Exercise details → Copy out, exactly, the first line of the entries below and every line after it through the one containing "revert s c.".

Data supplied →
(** So it gets to the sleeper. *)
Lemma reaches n s j c d : waking s j c d → d = c + Z.of_nat n →
  ∃ s', rtc (quiet d) s s' ∧ inv s' ∧ at_ s' j = WkLocked d ∧ at_ s' d = Off ∧ state s' d = SLEEPING.
Proof.
  revert s c. induction n as [|n IH]; intros s c W Hd.
  all: pose proof (iv_range s (wg_inv _ _ _ _ W) d) as Hr; rewrite (wg_off _ _ _ _ W) in Hr; specialize (Hr ltac:(done)).
  all: assert (j ≠ d) as Hjd by (intros ->; pose proof (wg_at _ _ _ _ W); by rewrite (wg_off _ _ _ _ W) in *).
  - replace c with d in W by lia. by apply (locks s j d d); [| |lia].
  - assert (∃ s1, rtc (quiet d) s s1 ∧ waking s1 j (c + 1) d) as (s1 & Hr1 & W1).
    { destruct (decide (c = j)) as [-> |Hne].
      - destruct W as [I Ha Ho Hst]. assert (line j s (set_at j (Wk (j + 1)) s)) as Hl by (apply ln_wk_self; [done|lia]).
        eexists. split; [by eapply quiet_once|]. constructor; [eapply quiet_inv; [exact I|by exists j]|simpl; by rewrite ?put_eq, ?put_ne..].
      - destruct (locks s j c d W Hne ltac:(lia)) as (s1 & Hr1 & I1 & Ha1 & Ho1 & Hs1).
        destruct (passes s1 j c d I1 Ha1 Ho1 Hs1 ltac:(lia)) as (s2 & Hr2 & W2). exists s2. split; [by etrans|done]. }
    destruct (IH s1 (c + 1) W1 ltac:(lia)) as (s2 & Hr2 & ?). exists s2. split; [by etrans|done].
Qed.

(** Its line at the sleeper makes it RUNNABLE. *)
Lemma wakes s j d : inv s → at_ s j = WkLocked d → at_ s d = Off → state s d = SLEEPING →
  ∃ s', line j s s' ∧ at_ s' d = Off ∧ state s' d = RUNNABLE.
Proof.
  intros I Ha Ho Hst. assert (j ≠ d) as Hjd by (intros ->; by rewrite Ha in Ho).
  eexists. split; [by apply ln_wk_wake|]. simpl. rewrite wake_at, put_ne by done. split; [done|].
  unfold wake. rewrite Hst, (iv_chan s I d) by auto. rewrite bool_decide_eq_true_2 by done. simpl. apply put_eq.
Qed.

Lemma asleep_coming s d : inv s → cond s = true → at_ s d = Off → state s d = SLEEPING → coming s d.
Proof. intros I Hc Ho Hst. apply (iv_coming s I); [done|]. right. by right. Qed.

(** C28 Whatever the interleaving, a process that sleeps although the condition
    it waits for holds has a [wakeup] on its way: the holder of the lock is
    inside [wakeup] and has not passed the sleeper.  So once the lock is free,
    nobody sleeps while the condition holds. *)
Theorem no_lost_wakeup s d : reachable s → cond s = true → at_ s d = Off → state s d = SLEEPING →
  ∃ j k, lk s = Some j ∧ (at_ s j = Wk k ∨ at_ s j = WkLocked k) ∧ k <= d.
Proof.
  intros Hr Hc Ho Hst. apply sleeping_inv in Hr. destruct (asleep_coming s d Hr Hc Ho Hst) as (j & k & Hk & Hj).
  exists j, k. split; [|done]. apply (iv_lk s Hr). by destruct Hj as [-> | ->].
Qed.

(** C29 (liveness).  And that [wakeup] gets to it, without help of the sleeper or of
    [kill]: the lock of each process in the way is held by a process that lets go of
    it by itself, the holder [j] of the lock [lk] goes on from process to process, and
    its line at the sleeper makes the sleeper RUNNABLE. *)
Theorem sleeper_woken s d : reachable s → cond s = true → at_ s d = Off → state s d = SLEEPING →
  ∃ j s1 s2, lk s = Some j ∧ rtc (quiet d) s s1 ∧ at_ s1 j = WkLocked d ∧ state s1 d = SLEEPING ∧
    line j s1 s2 ∧ at_ s2 d = Off ∧ state s2 d = RUNNABLE.
Proof.
  intros Hr Hc Ho Hst. apply sleeping_inv in Hr. destruct (asleep_coming s d Hr Hc Ho Hst) as (j & k & Hk & Hj).
  assert (lk s = Some j) as Hl by (apply (iv_lk s Hr); by destruct Hj as [-> | ->]).
  assert (∃ s1, rtc (quiet d) s s1 ∧ inv s1 ∧ at_ s1 j = WkLocked d ∧ at_ s1 d = Off ∧ state s1 d = SLEEPING) as (s1 & H1 & I1 & A1 & O1 & S1).
  { destruct Hj as [Hj|Hj]; [by apply (reaches (Z.to_nat (d - k)) s j k d); [|lia]|].
    destruct (decide (k = d)) as [-> |Hne]; [by exists s|].
    destruct (passes s j k d Hr Hj Ho Hst Hne) as (s1 & H1 & W). 
    destruct (reaches (Z.to_nat (d - (k + 1))) s1 j (k + 1) d W ltac:(lia)) as (s2 & H2 & ?). exists s2. split; [by etrans|done]. }
  destruct (wakes s1 j d I1 A1 O1 S1) as (s2 & H2 & ?). by exists j, s1, s2.
Qed.

End Model.

(** Process 0 finds the condition false and sleeps; process 1 makes it true and
    stands at the start of [wakeup]. *)
Definition idle : st := mkSt false None (λ _, None) (λ _, RUNNING) (λ _, false) (λ _, Out).
Definition asleep : st :=
  set_at 0 Off (set_plock 0 None (set_at 0 SlSwitch (set_state 0 SLEEPING (set_chan 0 true
    (set_at 0 SlMark (set_lk None (set_at 0 SlRelease (set_plock 0 (Some 0) (set_at 0 SlAcquire
      (set_at 0 In (set_lk (Some 0) idle))))))))))).
Definition demo : st := set_at 1 (Wk 0) (set_cond true (set_at 1 In (set_lk (Some 1) asleep))).

Lemma demo_reachable : reachable 2 demo.
Proof.
  assert (reachable 2 idle) as H by by apply reach_start.
  eapply reach_step in H; [|apply (step_line 2 0), ln_acquire; done].
  eapply reach_step in H; [|by apply (step_line 2 0), ln_sleep].
  eapply reach_step in H; [|by apply (step_line 2 0), ln_sl_acquire].
  eapply reach_step in H; [|by apply (step_line 2 0), ln_sl_release].
  eapply reach_step in H; [|by apply (step_line 2 0), ln_sl_mark].
  eapply reach_step in H; [|by apply (step_line 2 0), ln_sl_switch].
  eapply reach_step in H; [|apply (step_line 2 1), ln_acquire; done].
  eapply reach_step in H; [|apply (step_line 2 1), ln_signal; done]. exact H.
Qed.

Lemma no_lost_wakeup_witness : ∃ j k, lk demo = Some j ∧ (at_ demo j = Wk k ∨ at_ demo j = WkLocked k) ∧ k <= 0.
Proof. apply (no_lost_wakeup 2 demo 0); [exact demo_reachable|reflexivity..]. Defined.

Lemma sleeper_woken_witness :
  ∃ j s1 s2, lk demo = Some j ∧ rtc (quiet 2 0) demo s1 ∧ at_ s1 j = WkLocked 0 ∧ state s1 0 = SLEEPING ∧
    line 2 j s1 s2 ∧ at_ s2 0 = Off ∧ state s2 0 = RUNNABLE.
Proof. apply (sleeper_woken 2 demo 0); [exact demo_reachable|reflexivity..]. Defined.
End Sleeping.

Answer →
(** So it gets to the sleeper. *)
Lemma reaches n s j c d : waking s j c d → d = c + Z.of_nat n →
  ∃ s', rtc (quiet d) s s' ∧ inv s' ∧ at_ s' j = WkLocked d ∧ at_ s' d = Off ∧ state s' d = SLEEPING.
Proof.
  revert s c. induction n as [|n IH]; intros s c W Hd.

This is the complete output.